Furthermore, I need to learn from this experience of being behind for my next school year. The most important thing I can learn about getting behind is pacing. Schools break their year into quarters or sixths. That helps teachers to maintain the pace of their school year. Teaching at home or school is not a fast race, like a 100-meter race; it is more about endurance, running miles like a marathon. You must pace yourself to prevent burnout and maintain a steady pattern that will get you to the end of the school year. That means I need to divide my school year into quarters and complete 45 lessons every quarter. If I get behind, I use the next quarter to catch up rather than try to push my school year further and further forward.

In addition, I can implement changes in my next school year. I may implement the rule that once we take a test (not a quiz), we will move forward that same day to the next lesson. That could buy me 15 to 20 or even more extra school days. I may implement the rule that we will double up one additional class every day and pick specific days to double up particular subjects. I can also look at my calendar and ask myself if I am being realistic about what we can get done.

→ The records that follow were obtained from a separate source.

(** A round that changes keeps the request. *)
Lemma insert_reading S r j round : reading S r -> (j = k -> round_ok S r round) -> reading S (set_readRounds r (<[j := round]> (readRounds r))).
Proof.
  intros [A1 A2 A3 A4] Hj. split; [done|done| |done]. simpl. intros round' Hr. destruct (decide (j = k)) as [->|Hne].
  - rewrite lookup_insert_eq in Hr. injection Hr as <-. by destruct (Hj eq_refl).
  - rewrite lookup_insert_ne in Hr by done. by destruct (A3 round' Hr).
Qed.

Lemma startReadRound_reading S r j r' : startReadRound r j = Some r' -> reading S r -> reading S r'.
Proof.
  unfold startReadRound. intros Hs Hr. destruct (readRounds r !! j) as [round|] eqn:Ej; [|by injection Hs as <-]. destruct (rr_started round); [by injection Hs as <-|].
  apply bind_Some in Hs as (c & _ & Hs). destruct (negb c); [by injection Hs as <-|].
  assert (reading S (set_readRounds r (<[j := mkReadRound (CommitIndex (hardState r)) true {[id r]}]> (readRounds r)))) as H1.
  { apply insert_reading; [done|]. intros ->. destruct (rd_round _ _ Hr _ Ej) as [B1 B2 B3 _]. split; [done..|]. intros _. rewrite (rd_id _ _ Hr). simpl. split; [lia|set_solver]. }
  case_match eqn:Eq.
  - injection Hs as <-. eapply complete_reading; [exact H1|simpl; apply lookup_insert_eq|done|]. by apply Nat.leb_le.
  - eapply reading_unread; [by eapply bcastAppend_unread|exact H1].
Qed.

Lemma start_rounds_reading S ids : forall r r', start_rounds r ids = Some r' -> reading S r -> reading S r'.
Proof. induction ids as [|i ids IH]; intros r r'; [by intros [= <-]|]. simpl. intros Hs Hr. apply bind_Some in Hs as (r1 & H1 & H2). eapply IH; [exact H2|]. by eapply startReadRound_reading. Qed.

Lemma commitTo_reading S r index r' : commitTo r index = Some r' -> reading S r -> reading S r'.
Proof.
  unfold commitTo. destruct (Z.ltb_spec (CommitIndex (hardState r)) index); [|by intros [= <-]]. intros Hs Hr. apply bind_Some in Hs as (r1 & H1%emit_loop_unread & Hs).
  assert (reading S r1) as Hr1. { eapply reading_unread; [exact H1|]. eapply reading_keep; [exact Hr|..]; try done; [simpl; lia|by right]. }
  unfold startPendingReadRounds in Hs. destruct (state r1); [by injection Hs as <-..|]. apply bind_Some in Hs as (c & _ & Hs). destruct (negb c); [by injection Hs as <-|]. by eapply start_rounds_reading.
Qed.

Lemma maybeCommit_reading S r r' : maybeCommit r = Some r' -> reading S r -> reading S r'.
Proof. unfold maybeCommit. intros Hs. apply bind_Some in Hs as (mci & _ & Hs). apply bind_Some in Hs as (c & _ & Hs). destruct c; [by eapply commitTo_reading|by injection Hs as <-]. Qed.

Lemma appendEntry_reading S r data r' : appendEntry r data = Some r' -> reading S r -> reading S r'.
Proof.
  unfold appendEntry. intros Hs Hr. apply bind_Some in Hs as (r1 & H1%set_progress_unread & Hs). apply bind_Some in Hs as (r2 & H2%bcastAppend_unread & H3).
  eapply maybeCommit_reading; [exact H3|]. eapply reading_unread; [exact H2|]. eapply reading_unread; [exact H1|]. eapply reading_keep; [exact Hr|..]; try done; by right.
Qed.
(** * The chat front-end's request lifecycle (script.js)

    A shallow embedding of [script.js]: the page state the script reads and
    writes, the browser services it calls (DOM, localStorage, timers, fetch,
    console), its three entry points (start-up block, Save click handler,
    [sendMessage]) and the promise chain that [sendMessage] attaches to its
    request.

    Conventions.
    - A JavaScript string is a [string]; each character is one code unit in
      the range U+0000..U+00FF.
    - A JavaScript value that comes out of [JSON.parse] is a [json]; a
      possibly [undefined] value is an [option json].
    - Handlers run in a state-and-exception monad over the page state
      [World]: a thrown exception keeps the effects made before it.
    - Layout (scroll position) is not part of the model. *)

From Stdlib Require Import String Ascii List Bool Arith NArith Lia DecimalString.
From stdpp Require Import base option list strings gmap.

Import ListNotations.
Set Warnings "-register-all".
Local Open Scope string_scope.
Local Open Scope list_scope.
Local Open Scope nat_scope.

(** ** JavaScript strings *)

Module Js.

Definition dquote : ascii := "034"%char.
Definition backslash : ascii := "092"%char.

Definition code (c : ascii) : nat := nat_of_ascii c.

(** WhiteSpace and LineTerminator code units below U+0100, as used by
    [String.prototype.trim]: TAB, LF, VT, FF, CR, SP, NBSP. *)
Definition is_space (c : ascii) : bool :=
  let n := code c in
  ((9 <=? n) && (n <=? 13)) || (n =? 32) || (n =? 160).

Definition is_empty (s : string) : bool :=
  match s with EmptyString => true | String _ _ => false end.

Fixpoint trimStart (s : string) : string :=
  match s with
  | EmptyString => EmptyString
  | String c r => if is_space c then trimStart r else s
  end.
(* ===== verification/Ids.v ===== *)
(** * The packed identifiers of the runtime

    One module per builder: collection and context proxies
    ([vrt/proxy/proxy_bits.cc]), object-group proxies
    ([objgroup/proxy/proxy_bits.cc]), handlers ([handler/handler.cc]), groups
    ([group/id/group_id.cc]), pipes ([pipe/id/pipe_id.cc]), events
    ([event/event_id.cc]), RDMA handles ([rdma/rdma_handle.cc]) and element
    identifiers ([elm/elm_id_bits.cc]). A setter takes the identifier it
    modifies first and returns its new value. *)

From S2P Require Import Prelude.
From S2P Require Import Bits.
Import BitPacker.

(** [configs/types]: the identifier types shared by the builders. *)
Definition NodeType := i16.
Definition HandlerType := i64.
Definition EventType := u64.
Definition VirtualProxyType := u64.
Definition ObjGroupProxyType := u64.
Definition GroupType := u64.
Definition PipeType := u64.

Definition node_num_bits := width NodeType.
Definition uninitialized_destination := wrap NodeType 65535.

(** ** Virtual context and collection proxies *)
Module VirtualProxyBuilder.

Definition VirtualIDType := u32.
Definition VirtualRemoteIDType := u16.

Definition virtual_is_collection_num_bits := 1.
Definition virtual_is_migratable_num_bits := 1.
Definition virtual_is_remote_num_bits := 1.
Definition virtual_node_num_bits := width NodeType.
Definition virtual_id_num_bits := width VirtualIDType.
Definition virtual_remote_id_num_bits := width VirtualRemoteIDType.

(** [eVirtualProxyBits] and [eVirtualProxyRemoteBits]. *)
Definition Collection := 0.
Definition Migratable := Collection + virtual_is_collection_num_bits.
Definition Remote := Migratable + virtual_is_migratable_num_bits.
Definition Node := Remote + virtual_is_remote_num_bits.
Definition ID := Node + virtual_node_num_bits.
Definition RemoteNode := Node + virtual_node_num_bits.
Definition RemoteID := RemoteNode + virtual_node_num_bits.

Definition setIsCollection (proxy : Z) (is_coll : bool) : Z :=
  boolSetField VirtualProxyType Collection proxy is_coll.
Definition setIsMigratable (proxy : Z) (is_mig : bool) : Z :=
  boolSetField VirtualProxyType Migratable proxy is_mig.
Definition setIsRemote (proxy : Z) (is_remote : bool) : Z :=
  boolSetField VirtualProxyType Remote proxy is_remote.
Definition setVirtualNode (proxy node : Z) : Z :=
  setField VirtualProxyType Node virtual_node_num_bits proxy node.
Definition setVirtualID (proxy id : Z) : Z :=
  setField VirtualProxyType ID virtual_id_num_bits proxy id.
Definition setVirtualRemoteNode (proxy node : Z) : Z :=
  setField VirtualProxyType RemoteNode virtual_node_num_bits proxy node.
Definition setVirtualRemoteID (proxy id : Z) : Z :=
  setField VirtualProxyType RemoteID virtual_remote_id_num_bits proxy id.
(** Inserting a value that is already present leaves the members alone but
    still counts it: [size()] no longer is the number of elements. *)
Theorem insert_present_overcounts D s v s' it :
  signed D = false -> 32 <= Prelude.width D <= 64 ->
  wf D s -> mem s v -> insert D s v = Ok (s', it) ->
  (forall x, mem s' x <-> mem s x) /\ size s' = wrap size_t (size s + 1).
Proof. intros Hu Hw. by apply insert_member. Qed.

(** [clear] empties the set of intervals but keeps the element count, so a
    cleared non-empty set does not report [empty()], and the next insertion
    stretches the global bounds from 0 instead of starting afresh. *)
Theorem clear_keeps_count D s v s' it :
  0 < v < tmax D -> in_ty size_t (size s) -> size s <> 0 ->
  insert D (clear s) v = Ok (s', it) ->
  (forall x, ~ mem (clear s) x) /\ empty (clear s) = false /\
  size (clear s) = size s /\ lower s' = 0.
Proof.
  intros Hv Hs Hn Hins. unfold empty, size in *.
  split; [intros x Hx; by apply mem_list_nil in Hx|].
  split; [simpl; by apply Z.eqb_neq|]. split; [done|].
  unfold insert, insertInterval, insertSet, insertGlobal, lower in *. simpl in Hins.
  apply Z.eqb_neq in Hn. rewrite Hn in Hins. simpl in Hins. injection Hins as <- _. simpl. lia.
Qed.

(** A small set, [{1, 2, 3, 7}], for the witnesses. *)
Definition sample : IntegralSet := ISet 1 7 [Itv 1 3; Itv 7 7] 1 4.

Lemma sample_wf : wf u64 sample.
Proof.
  split; simpl; unfold mem; simpl; try done.
  - split; [|repeat constructor].
    repeat (apply Forall_cons_2; [vm_compute; repeat split; discriminate|]).
    apply Forall_nil_2.
  - intros _. apply Exists_cons. left. unfold mem_itv. simpl. lia.
  - intros _. apply Exists_cons. right. apply Exists_cons. left. unfold mem_itv. simpl. lia.
  - intros x. rewrite !mem_list_cons, mem_list_nil. unfold mem_itv. simpl. lia.
  - lia.
Qed.

Lemma sample_mem x : mem sample x <-> 1 <= x <= 3 \/ x = 7.
Proof. unfold mem. simpl. rewrite !mem_list_cons, mem_list_nil. unfold mem_itv. simpl. lia. Qed.

Lemma insertInterval_union_witness :
  exists s' it, insertInterval u64 sample (Itv 4 6) = Ok (s', it) /\ wf u64 s' /\
    (forall x, mem s' x <-> mem sample x \/ mem_itv x (Itv 4 6)) /\ size s' = 4 + (6 - 4 + 1).
Proof.
  apply (insertInterval_union u64 sample (Itv 4 6));
    [reflexivity|split; discriminate|apply sample_wf|repeat split; vm_compute; discriminate
    |intros x Hx; rewrite sample_mem; unfold mem_itv in Hx; simpl in Hx; lia].
Defined.

Lemma erase_difference_witness :
  exists s', erase u64 sample 2 = Ok s' /\ wf u64 s' /\
     (forall x, mem s' x <-> mem sample x /\ x <> 2) /\ size s' = 4 - 1.
Proof.
  apply (erase_difference u64 sample 2);
    [reflexivity|split; discriminate|apply sample_wf|apply sample_mem; lia].
Defined.

Lemma exists_member_witness : exists_ sample 7 = Ok true.
Proof. apply (exists_member u64 sample 7); [reflexivity|split; discriminate|apply sample_wf|apply sample_mem; lia]. Defined.

(** The same set reached with another hint. *)
Lemma representation_canonical_witness : size sample = size (ISet 1 7 [Itv 1 3; Itv 7 7] 0 4).
Proof.
  apply (representation_canonical u64 sample (ISet 1 7 [Itv 1 3; Itv 7 7] 0 4));
    [apply sample_wf| |done].
  destruct sample_wf. split; simpl in *; try done. lia.
Defined.

Lemma insert_present_overcounts_witness :
  size (ISet 1 7 [Itv 1 3; Itv 7 7] 0 5) = wrap size_t (size sample + 1).
Proof.
  apply (insert_present_overcounts u64 sample 2 (ISet 1 7 [Itv 1 3; Itv 7 7] 0 5) 0);
    [reflexivity|split; discriminate|apply sample_wf|apply sample_mem; lia|vm_compute; reflexivity].
Defined.

Lemma clear_keeps_count_witness : lower (ISet 0 9 [Itv 9 9] 0 5) = 0.
Proof.
  apply (clear_keeps_count u64 sample 9 (ISet 0 9 [Itv 9 9] 0 5) 0);
    [vm_compute; split; reflexivity|vm_compute; split; discriminate|discriminate
    |vm_compute; reflexivity].
Defined.

End IntegralSetSpec.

I know that I want my child to have social experiences (and, perhaps, if I'm being honest, I need a day off to drink my coffee while it is still hot and get the laundry done,) but if I decide to add a co-op or an enrichment day, then I may need to find a way to add additional school days back into my calendar. I may need to make some other major adjustments. I may need to double up the entire school year to keep pace, or next year I will start my school year two weeks earlier and add two extra weeks to the end to buy myself extra time to complete my curriculum. After all, 172 days is just a number the public school requires, not necessarily the number of days right for my children's learning needs. And no, I do not need to teach all 180 lessons in the curriculum. I can choose them as I mentioned earlier.

Finally, I need to give myself grace. Especially in the first few years of homeschooling, most moms only complete part of the curriculum. It is a huge adjustment to begin a new lifestyle of learning at home and teaching my children when I have never done it before, so I need to remember that this process takes time to master. I know I get more done now than I did in my first few years of homeschooling, but I am still learning, so I must give myself the grace to make mistakes. One of the benefits of homeschooling is flexibility. You can make changes when needed, and it's ok.